(** * Verification of the [line/validation] engine

    A shallow embedding of the property-path codec, the violation list and
    the argument combinators of the Go package [validation], with the
    properties of its specification stated and proved over the embedding.

    Conventions of the embedding.
    - A Go [string] that is valid UTF-8 is identified with the sequence of
      its code points ([gostring]); [range] over a string yields exactly
      these, and [strings.Builder.WriteRune] appends one of them.  Byte
      offsets are recovered with [utf8_RuneLen].
    - Go's [int] is the 64-bit one ([IntSize]).
    - Pointers to mutable structures ([*ViolationListError] and its nodes)
      are locations of an explicit store; immutable chains ([*PropertyPath])
      are an inductive type with a constructor for the nil pointer. *)

From Stdlib Require Import ZArith List Lia Bool String Ascii.
From stdpp Require Import base option list gmap.
Import ListNotations.

Local Open Scope Z_scope.
Local Set Warnings "-register-all".

(** ** Runes and strings *)

Definition rune := Z.
Definition gostring := list rune.

Definition chr (a : ascii) : rune := Z.of_N (N_of_ascii a).

Fixpoint runes (s : string) : gostring :=
  match s with
  | EmptyString => []
  | String a s' => chr a :: runes s'
  end.

(** [utf8.RuneLen] for a valid code point: the width of its encoding. *)
Definition utf8_RuneLen (r : rune) : Z :=
  if r <? 128 then 1
  else if r <? 2048 then 2
  else if r <? 65536 then 3
  else 4.

(** ** Package [unicode] of the Go standard library

    [IsLetter] and [IsDigit] answer from a fixed table for Latin-1 and from
    the Unicode range tables above it.  The Latin-1 part is written out; the
    range tables ([isExcludingLatin(Letter, r)], [isExcludingLatin(Digit, r)])
    are the two fields of [UnicodeTables]. *)

Class UnicodeTables := {
  letterExcludingLatin : rune -> bool;
  digitExcludingLatin : rune -> bool
}.

Definition MaxLatin1 : rune := 255.

Definition between (lo hi r : rune) : bool := (lo <=? r) && (r <=? hi).

(** [properties[uint8(r)] & pLmask != 0] *)
Definition latin1Letter (r : rune) : bool :=
  between 65 90 r || between 97 122 r
  || (r =? 170) || (r =? 181) || (r =? 186)
  || between 192 214 r || between 216 246 r || between 248 255 r.

Definition IsLetter `{UnicodeTables} (r : rune) : bool :=
  if between 0 MaxLatin1 r then latin1Letter r else letterExcludingLatin r.

Definition IsDigit `{UnicodeTables} (r : rune) : bool :=
  if r <=? MaxLatin1 then between 48 57 r else digitExcludingLatin r.

(** ** Package [strconv] of the Go standard library *)

Definition IntSize : Z := 64.
Definition MaxInt : Z := 2 ^ (IntSize - 1) - 1.
Definition maxUint64 : Z := 2 ^ 64 - 1.

Inductive NumError := ErrSyntax | ErrRange.

(** The loop of [ParseUint(s, 10, bitSize)]: [n] is a [uint64], so the sum
    [n*10 + d] wraps around modulo [2^64]. *)
Fixpoint parseUintLoop (maxVal : Z) (s : gostring) (n : Z) : Z + NumError :=
  match s with
  | [] => inl n
  | c :: s' =>
      if between 48 57 c then
        let d := c - 48 in
        if maxUint64 / 10 + 1 <=? n then inr ErrRange
        else
          let n10 := n * 10 in
          let n1 := (n10 + d) mod 2 ^ 64 in
          if (n1 <? n10) || (maxVal <? n1) then inr ErrRange
          else parseUintLoop maxVal s' n1
      else inr ErrSyntax
  end.

(** [strconv.ParseUint(s, 10, 0)] *)
Definition ParseUint (s : gostring) : Z + NumError :=
  match s with
  | [] => inr ErrSyntax
  | _ => parseUintLoop (2 ^ IntSize - 1) s 0
  end.

(** Decimal digits of a non-negative number, most significant first. *)
Fixpoint formatBits (fuel : nat) (u : Z) (acc : gostring) : gostring :=
  match fuel with
  | O => acc
  | S fuel' =>
      if u <? 10 then (48 + u) :: acc
      else formatBits fuel' (u / 10) ((48 + u mod 10) :: acc)
  end.

(** [strconv.Itoa]; twenty digits are enough for any 64-bit value. *)
Definition Itoa (i : Z) : gostring :=
  if i <? 0 then 45 :: formatBits 20 (- i) [] else formatBits 20 i [].

(** ** Property paths *)

Inductive PropertyPathElement :=
| PropertyName (name : gostring)
| ArrayIndex (i : Z).

Definition IsIndex (e : PropertyPathElement) : bool :=
  match e with
  | PropertyName _ => false
  | ArrayIndex _ => true
  end.

Definition Element_String (e : PropertyPathElement) : gostring :=
  match e with
  | PropertyName p => p
  | ArrayIndex a => Itoa a
  end.

(** [*PropertyPath]: [nilPath] is the nil pointer; the [value] of a node is
    an interface and may be nil ([None]). *)
Inductive PropertyPath :=
| nilPath
| mkPath (parent : PropertyPath) (value : option PropertyPathElement).

Definition With (path : PropertyPath) (elements : list PropertyPathElement)
  : PropertyPath :=
  fold_left (fun current element => mkPath current (Some element)) elements path.

Definition NewPropertyPath (elements : list PropertyPathElement) : PropertyPath :=
  With nilPath elements.

Definition WithProperty (path : PropertyPath) (name : gostring) : PropertyPath :=
  mkPath path (Some (PropertyName name)).

Definition WithIndex (path : PropertyPath) (index : Z) : PropertyPath :=
  mkPath path (Some (ArrayIndex index)).

Fixpoint PropertyPath_Len (path : PropertyPath) : nat :=
  match path with
  | nilPath => O
  | mkPath parent _ => S (PropertyPath_Len parent)
  end.

(** The loop of [Elements]: it fills the slice from the leaf back to the
    root, so the values come out in root-to-leaf order. *)
Fixpoint chainValues (path : PropertyPath) : list (option PropertyPathElement) :=
  match path with
  | nilPath => []
  | mkPath parent v => chainValues parent ++ [v]
  end.

Definition Elements (path : PropertyPath) : list (option PropertyPathElement) :=
  match path with
  | nilPath => []
  | mkPath _ None => []
  | mkPath _ (Some _) => chainValues path
  end.

Section Identifiers.
Context `{UnicodeTables}.

Definition isFirstIdentifierChar (c : rune) : bool :=
  IsLetter c || (c =? chr "$") || (c =? chr "_").

Definition isIdentifierChar (c : rune) : bool :=
  IsLetter c || IsDigit c || (c =? chr "$") || (c =? chr "_").

Definition isIdentifier (s : gostring) : bool :=
  match s with
  | [] => false
  | c :: s' => isFirstIdentifierChar c && forallb isIdentifierChar s'
  end.

End Identifiers.

Fixpoint writePropertyName (s : gostring) (name : gostring) : gostring :=
  match name with
  | [] => s
  | c :: name' =>
      let s := if (c =? chr "'") || (c =? chr "\") then s ++ [chr "\"] else s in
      writePropertyName (s ++ [c]) name'
  end.

Section Rendering.
Context `{UnicodeTables}.

(** One turn of the loop of [PropertyPath.String]: [s] is the builder,
    [i] the position of [element]. *)
Definition writeElement (s : gostring) (i : nat) (element : PropertyPathElement)
  : gostring :=
  let name := Element_String element in
  if IsIndex element then s ++ (chr "[" :: name) ++ [chr "]"]
  else if isIdentifier name then
    (if (0 <? i)%nat then s ++ [chr "."] else s) ++ name
  else writePropertyName (s ++ runes "['") name ++ runes "']".

(** Calling [String] on a nil element panics: [None]. *)
Fixpoint writeElements (s : gostring) (i : nat)
  (elements : list (option PropertyPathElement)) : option gostring :=
  match elements with
  | [] => Some s
  | None :: _ => None
  | Some element :: rest => writeElements (writeElement s i element) (S i) rest
  end.

Definition PropertyPath_String (path : PropertyPath) : option gostring :=
  writeElements [] 0 (Elements path).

— AIM OF THE TASK —
Return only the part of the records above that opens with the line containing "let d := c - 48 in" and closes with the line containing "if u <? 10 then (48 + u) :: acc", ends included.

— COMPLETED TASK —
        let d := c - 48 in
        if maxUint64 / 10 + 1 <=? n then inr ErrRange
        else
          let n10 := n * 10 in
          let n1 := (n10 + d) mod 2 ^ 64 in
          if (n1 <? n10) || (maxVal <? n1) then inr ErrRange
          else parseUintLoop maxVal s' n1
      else inr ErrSyntax
  end.

(** [strconv.ParseUint(s, 10, 0)] *)
Definition ParseUint (s : gostring) : Z + NumError :=
  match s with
  | [] => inr ErrSyntax
  | _ => parseUintLoop (2 ^ IntSize - 1) s 0
  end.

(** Decimal digits of a non-negative number, most significant first. *)
Fixpoint formatBits (fuel : nat) (u : Z) (acc : gostring) : gostring :=
  match fuel with
  | O => acc
  | S fuel' =>
      if u <? 10 then (48 + u) :: acc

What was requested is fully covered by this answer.